* Description of the task
Show all lines from the listing below that contain "with".

* Dataset entries
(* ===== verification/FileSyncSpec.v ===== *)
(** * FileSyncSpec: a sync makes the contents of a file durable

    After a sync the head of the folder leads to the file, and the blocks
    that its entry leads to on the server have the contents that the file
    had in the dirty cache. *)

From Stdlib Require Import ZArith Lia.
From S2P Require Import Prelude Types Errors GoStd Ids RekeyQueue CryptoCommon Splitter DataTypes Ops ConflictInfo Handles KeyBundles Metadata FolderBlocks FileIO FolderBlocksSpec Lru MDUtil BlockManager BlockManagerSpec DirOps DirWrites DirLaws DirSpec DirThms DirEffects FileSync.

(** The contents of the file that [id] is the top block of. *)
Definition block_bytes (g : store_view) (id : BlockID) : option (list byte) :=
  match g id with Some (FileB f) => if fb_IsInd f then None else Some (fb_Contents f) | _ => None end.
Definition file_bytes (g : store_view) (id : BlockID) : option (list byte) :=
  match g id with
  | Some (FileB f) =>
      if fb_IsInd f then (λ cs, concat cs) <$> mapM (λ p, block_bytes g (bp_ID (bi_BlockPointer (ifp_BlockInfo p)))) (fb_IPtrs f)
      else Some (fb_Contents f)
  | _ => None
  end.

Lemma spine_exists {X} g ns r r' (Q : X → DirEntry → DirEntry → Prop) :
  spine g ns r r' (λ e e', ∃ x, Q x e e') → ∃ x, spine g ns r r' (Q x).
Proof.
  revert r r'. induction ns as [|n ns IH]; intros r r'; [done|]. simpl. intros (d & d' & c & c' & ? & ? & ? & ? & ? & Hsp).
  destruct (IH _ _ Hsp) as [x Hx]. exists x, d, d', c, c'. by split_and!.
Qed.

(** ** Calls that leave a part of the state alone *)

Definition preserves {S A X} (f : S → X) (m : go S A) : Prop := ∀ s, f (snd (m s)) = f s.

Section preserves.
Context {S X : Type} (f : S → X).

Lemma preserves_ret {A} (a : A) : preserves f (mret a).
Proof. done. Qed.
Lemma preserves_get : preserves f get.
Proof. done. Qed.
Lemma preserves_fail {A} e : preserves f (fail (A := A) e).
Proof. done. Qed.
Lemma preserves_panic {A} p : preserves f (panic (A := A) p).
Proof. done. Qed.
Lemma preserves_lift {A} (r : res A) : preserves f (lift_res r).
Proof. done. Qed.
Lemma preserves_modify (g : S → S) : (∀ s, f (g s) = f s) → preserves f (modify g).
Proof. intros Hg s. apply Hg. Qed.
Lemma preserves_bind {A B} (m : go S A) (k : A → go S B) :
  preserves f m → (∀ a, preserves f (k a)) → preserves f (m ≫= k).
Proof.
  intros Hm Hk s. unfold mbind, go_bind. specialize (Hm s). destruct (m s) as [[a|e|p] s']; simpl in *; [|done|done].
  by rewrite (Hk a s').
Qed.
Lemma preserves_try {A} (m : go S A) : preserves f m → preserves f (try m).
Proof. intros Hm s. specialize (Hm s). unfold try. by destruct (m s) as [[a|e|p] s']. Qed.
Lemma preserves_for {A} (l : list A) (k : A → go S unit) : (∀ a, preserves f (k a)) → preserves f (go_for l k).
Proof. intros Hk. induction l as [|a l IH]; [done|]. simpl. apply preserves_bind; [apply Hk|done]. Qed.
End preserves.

--

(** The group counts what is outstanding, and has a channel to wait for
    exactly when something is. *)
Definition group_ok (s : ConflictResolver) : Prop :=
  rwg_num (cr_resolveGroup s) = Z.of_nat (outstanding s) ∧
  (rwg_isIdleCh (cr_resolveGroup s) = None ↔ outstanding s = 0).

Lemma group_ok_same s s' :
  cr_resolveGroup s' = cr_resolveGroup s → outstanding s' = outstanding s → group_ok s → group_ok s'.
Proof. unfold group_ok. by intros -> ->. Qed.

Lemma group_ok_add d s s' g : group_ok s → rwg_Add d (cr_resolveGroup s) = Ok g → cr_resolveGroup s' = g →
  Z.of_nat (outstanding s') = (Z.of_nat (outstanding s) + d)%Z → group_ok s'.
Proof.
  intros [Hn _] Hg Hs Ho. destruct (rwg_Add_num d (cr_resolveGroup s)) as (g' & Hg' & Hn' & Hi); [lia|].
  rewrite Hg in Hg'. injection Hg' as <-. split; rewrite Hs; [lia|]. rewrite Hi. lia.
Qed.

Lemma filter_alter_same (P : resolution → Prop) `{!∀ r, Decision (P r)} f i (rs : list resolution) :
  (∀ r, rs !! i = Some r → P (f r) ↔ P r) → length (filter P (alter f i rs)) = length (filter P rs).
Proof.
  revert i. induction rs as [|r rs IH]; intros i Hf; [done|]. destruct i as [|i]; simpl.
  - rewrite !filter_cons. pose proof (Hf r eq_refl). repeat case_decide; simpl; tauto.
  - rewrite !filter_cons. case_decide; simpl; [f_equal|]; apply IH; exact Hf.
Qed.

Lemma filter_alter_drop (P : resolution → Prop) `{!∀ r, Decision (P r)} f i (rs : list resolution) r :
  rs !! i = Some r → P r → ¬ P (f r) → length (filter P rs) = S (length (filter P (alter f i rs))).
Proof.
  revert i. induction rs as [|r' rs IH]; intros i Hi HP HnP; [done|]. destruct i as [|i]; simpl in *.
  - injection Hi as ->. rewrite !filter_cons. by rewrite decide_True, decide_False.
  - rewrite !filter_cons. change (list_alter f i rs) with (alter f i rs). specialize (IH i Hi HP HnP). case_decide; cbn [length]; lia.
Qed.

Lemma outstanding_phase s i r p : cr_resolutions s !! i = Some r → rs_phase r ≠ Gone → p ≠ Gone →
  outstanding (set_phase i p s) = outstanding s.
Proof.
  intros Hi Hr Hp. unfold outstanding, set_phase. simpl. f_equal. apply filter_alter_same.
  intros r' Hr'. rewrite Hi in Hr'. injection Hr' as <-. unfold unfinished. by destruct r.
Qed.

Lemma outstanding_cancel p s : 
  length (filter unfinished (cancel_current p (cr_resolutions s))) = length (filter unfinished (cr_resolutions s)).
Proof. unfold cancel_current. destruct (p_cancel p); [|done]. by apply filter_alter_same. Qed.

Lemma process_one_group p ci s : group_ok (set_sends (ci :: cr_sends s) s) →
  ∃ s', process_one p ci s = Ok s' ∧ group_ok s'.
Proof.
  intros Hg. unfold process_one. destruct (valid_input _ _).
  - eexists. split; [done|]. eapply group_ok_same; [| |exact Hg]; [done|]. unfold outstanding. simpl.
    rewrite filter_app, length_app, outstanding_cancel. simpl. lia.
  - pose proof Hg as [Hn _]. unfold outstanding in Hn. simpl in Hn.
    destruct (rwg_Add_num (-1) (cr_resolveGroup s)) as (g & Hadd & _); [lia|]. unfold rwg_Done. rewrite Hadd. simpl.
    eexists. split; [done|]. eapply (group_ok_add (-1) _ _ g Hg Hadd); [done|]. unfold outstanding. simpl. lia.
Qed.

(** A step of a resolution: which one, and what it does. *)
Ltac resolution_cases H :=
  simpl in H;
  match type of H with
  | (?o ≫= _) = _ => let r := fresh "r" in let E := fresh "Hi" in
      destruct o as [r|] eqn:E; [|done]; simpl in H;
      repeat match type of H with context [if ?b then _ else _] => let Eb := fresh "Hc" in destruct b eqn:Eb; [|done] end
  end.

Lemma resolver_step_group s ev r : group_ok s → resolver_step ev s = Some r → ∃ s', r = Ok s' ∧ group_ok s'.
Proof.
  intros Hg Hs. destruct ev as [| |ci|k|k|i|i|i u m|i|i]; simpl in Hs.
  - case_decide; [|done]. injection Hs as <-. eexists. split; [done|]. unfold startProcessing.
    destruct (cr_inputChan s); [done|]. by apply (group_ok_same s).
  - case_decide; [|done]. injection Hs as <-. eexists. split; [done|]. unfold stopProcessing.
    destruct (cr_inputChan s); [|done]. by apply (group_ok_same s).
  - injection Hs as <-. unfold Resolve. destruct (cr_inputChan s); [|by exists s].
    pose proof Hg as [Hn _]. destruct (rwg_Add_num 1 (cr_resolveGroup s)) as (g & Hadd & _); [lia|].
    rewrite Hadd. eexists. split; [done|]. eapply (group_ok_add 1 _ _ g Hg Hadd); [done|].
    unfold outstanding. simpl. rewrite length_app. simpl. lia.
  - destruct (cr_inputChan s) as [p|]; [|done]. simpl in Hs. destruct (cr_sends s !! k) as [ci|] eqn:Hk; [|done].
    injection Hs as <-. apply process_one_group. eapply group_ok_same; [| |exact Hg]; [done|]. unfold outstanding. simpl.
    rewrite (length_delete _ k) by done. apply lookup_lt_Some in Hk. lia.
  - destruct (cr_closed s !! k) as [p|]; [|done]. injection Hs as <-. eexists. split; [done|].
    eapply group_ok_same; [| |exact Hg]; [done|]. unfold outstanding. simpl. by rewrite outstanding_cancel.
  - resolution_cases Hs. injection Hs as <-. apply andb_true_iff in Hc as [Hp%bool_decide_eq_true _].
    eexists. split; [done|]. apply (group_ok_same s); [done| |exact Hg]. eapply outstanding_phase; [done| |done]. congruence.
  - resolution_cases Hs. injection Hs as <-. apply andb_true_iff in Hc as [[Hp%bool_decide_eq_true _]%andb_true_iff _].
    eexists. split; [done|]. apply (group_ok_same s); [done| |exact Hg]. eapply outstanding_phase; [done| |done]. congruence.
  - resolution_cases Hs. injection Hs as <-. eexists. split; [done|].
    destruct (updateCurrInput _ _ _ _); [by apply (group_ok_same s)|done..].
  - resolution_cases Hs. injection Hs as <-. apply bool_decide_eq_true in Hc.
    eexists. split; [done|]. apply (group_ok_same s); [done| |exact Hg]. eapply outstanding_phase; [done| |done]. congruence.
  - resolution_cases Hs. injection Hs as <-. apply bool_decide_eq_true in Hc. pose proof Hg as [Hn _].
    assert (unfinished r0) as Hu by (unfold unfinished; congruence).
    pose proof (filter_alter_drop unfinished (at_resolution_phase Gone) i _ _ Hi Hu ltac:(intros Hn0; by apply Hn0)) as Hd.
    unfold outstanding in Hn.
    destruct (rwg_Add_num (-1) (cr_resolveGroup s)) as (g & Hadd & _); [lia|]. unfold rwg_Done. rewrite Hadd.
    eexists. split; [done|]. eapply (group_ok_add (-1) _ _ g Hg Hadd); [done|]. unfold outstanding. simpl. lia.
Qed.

...

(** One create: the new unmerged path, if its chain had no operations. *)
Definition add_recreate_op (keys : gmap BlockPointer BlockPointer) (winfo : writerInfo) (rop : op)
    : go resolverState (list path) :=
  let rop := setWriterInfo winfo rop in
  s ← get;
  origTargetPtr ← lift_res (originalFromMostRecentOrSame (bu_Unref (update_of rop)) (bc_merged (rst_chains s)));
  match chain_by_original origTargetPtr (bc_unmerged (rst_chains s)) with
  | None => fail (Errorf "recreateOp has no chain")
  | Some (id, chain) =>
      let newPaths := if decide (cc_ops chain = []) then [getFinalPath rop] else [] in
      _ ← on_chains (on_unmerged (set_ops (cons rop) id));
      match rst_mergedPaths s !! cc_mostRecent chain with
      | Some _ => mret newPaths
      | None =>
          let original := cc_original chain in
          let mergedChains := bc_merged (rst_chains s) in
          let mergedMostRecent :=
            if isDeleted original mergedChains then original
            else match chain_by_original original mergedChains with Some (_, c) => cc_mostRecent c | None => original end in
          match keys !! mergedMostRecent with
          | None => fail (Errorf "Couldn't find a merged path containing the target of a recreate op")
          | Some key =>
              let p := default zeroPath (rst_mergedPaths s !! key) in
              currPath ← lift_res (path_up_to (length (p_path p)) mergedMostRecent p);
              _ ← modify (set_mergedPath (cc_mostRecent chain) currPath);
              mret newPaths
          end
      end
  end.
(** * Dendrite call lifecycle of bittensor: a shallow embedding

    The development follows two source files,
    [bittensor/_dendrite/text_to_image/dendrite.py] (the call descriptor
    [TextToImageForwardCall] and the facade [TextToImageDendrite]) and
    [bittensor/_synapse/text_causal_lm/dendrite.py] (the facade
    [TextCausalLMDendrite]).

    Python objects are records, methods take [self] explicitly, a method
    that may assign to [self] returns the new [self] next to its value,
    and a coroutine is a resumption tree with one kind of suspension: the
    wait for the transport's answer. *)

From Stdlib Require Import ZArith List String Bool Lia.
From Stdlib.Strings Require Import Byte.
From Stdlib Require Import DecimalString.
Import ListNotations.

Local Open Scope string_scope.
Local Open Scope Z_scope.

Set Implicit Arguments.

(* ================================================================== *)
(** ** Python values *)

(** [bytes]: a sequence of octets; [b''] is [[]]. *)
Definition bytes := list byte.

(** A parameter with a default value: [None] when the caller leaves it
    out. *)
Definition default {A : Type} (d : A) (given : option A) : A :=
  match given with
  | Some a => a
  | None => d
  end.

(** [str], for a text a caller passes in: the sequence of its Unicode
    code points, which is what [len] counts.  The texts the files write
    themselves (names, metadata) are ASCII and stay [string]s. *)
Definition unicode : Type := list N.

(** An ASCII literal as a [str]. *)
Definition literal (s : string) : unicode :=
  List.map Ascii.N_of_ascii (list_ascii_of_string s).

* Exercise output
  match g id with Some (FileB f) => if fb_IsInd f then None else Some (fb_Contents f) | _ => None end.
  match g id with
  - rewrite !filter_cons. change (list_alter f i rs) with (alter f i rs). specialize (IH i Hi HP HnP). case_decide; cbn [length]; lia.
  match type of H with
      repeat match type of H with context [if ?b then _ else _] => let Eb := fresh "Hc" in destruct b eqn:Eb; [|done] end
  match chain_by_original origTargetPtr (bc_unmerged (rst_chains s)) with
      match rst_mergedPaths s !! cc_mostRecent chain with
            else match chain_by_original original mergedChains with Some (_, c) => cc_mostRecent c | None => original end in
          match keys !! mergedMostRecent with
    and a coroutine is a resumption tree with one kind of suspension: the
(** A parameter with a default value: [None] when the caller leaves it
  match given with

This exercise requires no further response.